Butorphanol, levo-N-cyclobutylmethyl-3,14 beta-dihydroxy-morphinan, is a new agonist-antagonist type analgetic agent which is 4 to 8 times more potent than morphine in experimental animals and man. Butorphanol and morphine were evaluated in mice and dogs for their gastrointestinal and biliary tract smooth muscle effects. Morphine decreased the propulsion of a charcoal meal through the gastrointestinal tract of the mouse in a dose related manner with the maximal inhibition obtainable being 90%. Butorphanol produced a maximal inhibition of motility of only 40% with very high doses producing less of an inhibitory effect than lower doses.
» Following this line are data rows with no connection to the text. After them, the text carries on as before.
(* ===== verification/Session.v ===== *)
(** * Peer sessions

    Models [src/src/session.rs]: the supervision loop of one peer, which runs
    the handshake of every connection its link yields, registers the negotiated
    routes in the relay and the DNS names, pumps datagrams until the connection
    drops, and parks or withdraws the routes. [System] runs the sessions of all
    peers on the shared relay, in any order of their steps. *)

From S2P Require Import Prelude ErrorCode Net Keys Addr Proto Validate Packet Handshake.
From S2P Require Import Route Relay Dns.
From stdpp Require Import prelude gmap strings.
From Stdlib Require Import Strings.Byte.

Section Session.
Context `{Ipnet, IrohKeys, Message ControlRequest, Message ControlResponse}.
Context `{ErrorCodeExt, DebugFmt, ThinStatusOps, RoutingTable W}.

Record PeerSessionConfig := {
  ps_name : string;
  ps_common : CommonPeerConfig;
  ps_advertise : Advertise;
}.

(** A connection: its identity, the key of its remote end, what it does during
    the handshake, the datagrams it delivers and the error that ends it. *)
Record Connection := {
  conn_id : nat;
  conn_remote : PublicKey;
  conn_handshake : HandshakeEnv;
  conn_datagrams : list (list byte);
  conn_error : AnyhowError;
}.

(** [ConnectedPeer]: the peer configuration and the connection behind it. *)
Record ConnectedPeer := { cp_config : PeerConfig; cp_conn : nat }.

Definition ConnectedPeer_public_key (self : ConnectedPeer) : PublicKey :=
  Peer_public_key (cp_config self).

(** What the sessions share: the relay, the DNS names if DNS is enabled, the
    queue of packets to the TUN device and whether its reader is alive, and the
    error counters of the sessions, latest first. *)
Record Node := {
  relay : Relay W ConnectedPeer;
  dns_names : option PeerNames;
  tun_tx : list TxPacket;
  tun_open : bool;
  session_counters : list (string * list Label);
}.

Definition with_relay (n : Node) (r : Relay W ConnectedPeer) : Node :=
  {| relay := r; dns_names := dns_names n; tun_tx := tun_tx n; tun_open := tun_open n;
     session_counters := session_counters n |}.
Definition with_names (n : Node) (names : option PeerNames) : Node :=
  {| relay := relay n; dns_names := names; tun_tx := tun_tx n; tun_open := tun_open n;
     session_counters := session_counters n |}.
Definition with_tun_tx (n : Node) (tx : list TxPacket) : Node :=
  {| relay := relay n; dns_names := dns_names n; tun_tx := tx; tun_open := tun_open n;
     session_counters := session_counters n |}.
Definition count_session (n : Node) (metric : string) (labels : list Label) : Node :=
  {| relay := relay n; dns_names := dns_names n; tun_tx := tun_tx n; tun_open := tun_open n;
     session_counters := (metric, labels) :: session_counters n |}.
(* ===== verification/BufferPool.v ===== *)
(** * The pool of packet buffers

    Models [src/src/buffer_pool.rs]: a fixed number of preallocated buffers in a
    bounded channel of the [tokio] crate, which is a parameter; buffers handed
    out come back when they are dropped. *)

From S2P Require Import Prelude ErrorCode.
From stdpp Require Import prelude.
From Stdlib Require Import Strings.Byte.

Local Open Scope Z_scope.

(** ** [tokio::sync::mpsc], the bounded channel *)
Inductive TrySendError : Type := Full | Closed.

Class Mpsc (A : Type) := {
  channel : Type;
  channel_new : nat → channel;
  try_send : A → channel → result unit TrySendError * channel;
  (** [None]: the channel is empty and [recv] waits. *)
  try_recv : channel → option (A * channel);
  (** [capacity]: how many more messages fit. *)
  capacity : channel → nat;
  max_capacity : channel → nat;
}.

(** The messages in a channel, oldest first. *)
Class MpscLaws (A : Type) `{Mpsc A} (contents : channel → list A) : Prop := {
  contents_new n : contents (channel_new n) = [] ∧ max_capacity (channel_new n) = n;
  try_send_law a c :
    if decide (length (contents c) < max_capacity c)%nat
    then ∃ c', try_send a c = (Ok tt, c') ∧ contents c' = contents c ++ [a] ∧
           max_capacity c' = max_capacity c
    else try_send a c = (Err Full, c);
  try_recv_law c :
    match contents c with
    | [] => try_recv c = None
    | a :: l => ∃ c', try_recv c = Some (a, c') ∧ contents c' = l ∧
                  max_capacity c' = max_capacity c
    end;
  capacity_law c : capacity c = (max_capacity c - length (contents c))%nat;
}.

(** ** The pool *)
Record PooledBuffer := { buffer : list byte; filled_len : nat }.

Section Pool.
Context `{Mpsc (list byte)}.

(** [BufferPool] and its gauges: the available and the handed-out buffers.
    [pool_alive] is [false] once the pool has been dropped, when the weak
    references of the buffers can no longer be upgraded. *)
Record BufferPool := {
  pool : channel;
  pool_alive : bool;
  capacity_gauge : Z;
  active_gauge : Z;
}.

Fixpoint fill_pool (count buf_size : nat) (c : channel) : outcome channel :=
  match count with
  | O => Ret c
  | S count =>
      match try_send (replicate buf_size x00) c with
      | (Ok _, c) => fill_pool count buf_size c
      | (Err _, _) => Panic
      end
  end.

Definition BufferPool_new (count buf_size : nat) : outcome BufferPool :=
  let! c := fill_pool count buf_size (channel_new count) in
  Ret {| pool := c; pool_alive := true; capacity_gauge := Z.of_nat count; active_gauge := 0 |}.

Definition report_available (self : BufferPool) : BufferPool :=
  {| pool := pool self; pool_alive := pool_alive self;
     capacity_gauge := Z.of_nat (max_capacity (pool self) - capacity (pool self));
     active_gauge := active_gauge self |}.

(** [None]: no buffer is available and [pop] waits. *)
Definition pop (self : BufferPool) : option (PooledBuffer * BufferPool) :=
  '(b, c) ← try_recv (pool self);
  let result := {| buffer := b; filled_len := 0 |} in
  let self := {| pool := c; pool_alive := pool_alive self;
                 capacity_gauge := capacity_gauge self;
                 active_gauge := active_gauge self + 1 |} in
  Some (result, report_available self).

(** [Drop for PooledBuffer]: the gauges are updated before the buffer is back. *)
Definition PooledBuffer_drop (b : PooledBuffer) (self : BufferPool) : outcome BufferPool :=
  if pool_alive self then
    let self := {| pool := pool self; pool_alive := true;
                   capacity_gauge := capacity_gauge self;
                   active_gauge := active_gauge self - 1 |} in
    let self := report_available self in
    match try_send (buffer b) (pool self) with
    | (Ok _, c) | (Err Closed, c) =>
        Ret {| pool := c; pool_alive := true; capacity_gauge := capacity_gauge self;
               active_gauge := active_gauge self |}
    | (Err Full, _) => Panic
    end
  else Ret self.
In dogs, morphine caused a dose-dependent increase in duodenal smooth muscle activity and a dose-dependent decrease in bile duct flow. A clinically effective i.v. dose of morphine (0.1 mg/kg) produced a statistically significant spasmogenic effect on dog biliary tract and gastrointestinal smooth muscle, while a clinically effective equianalgetic i.v. dose of butorphanol (0.025 mg/kg i.v.) had little or not effect on the biliary or gastrointestinal systems. These findings indicate that at equianalgetic doses, butorphanol should produce less constipation and less biliary tract and gastrointestinal smooth muscle spasm than morphine.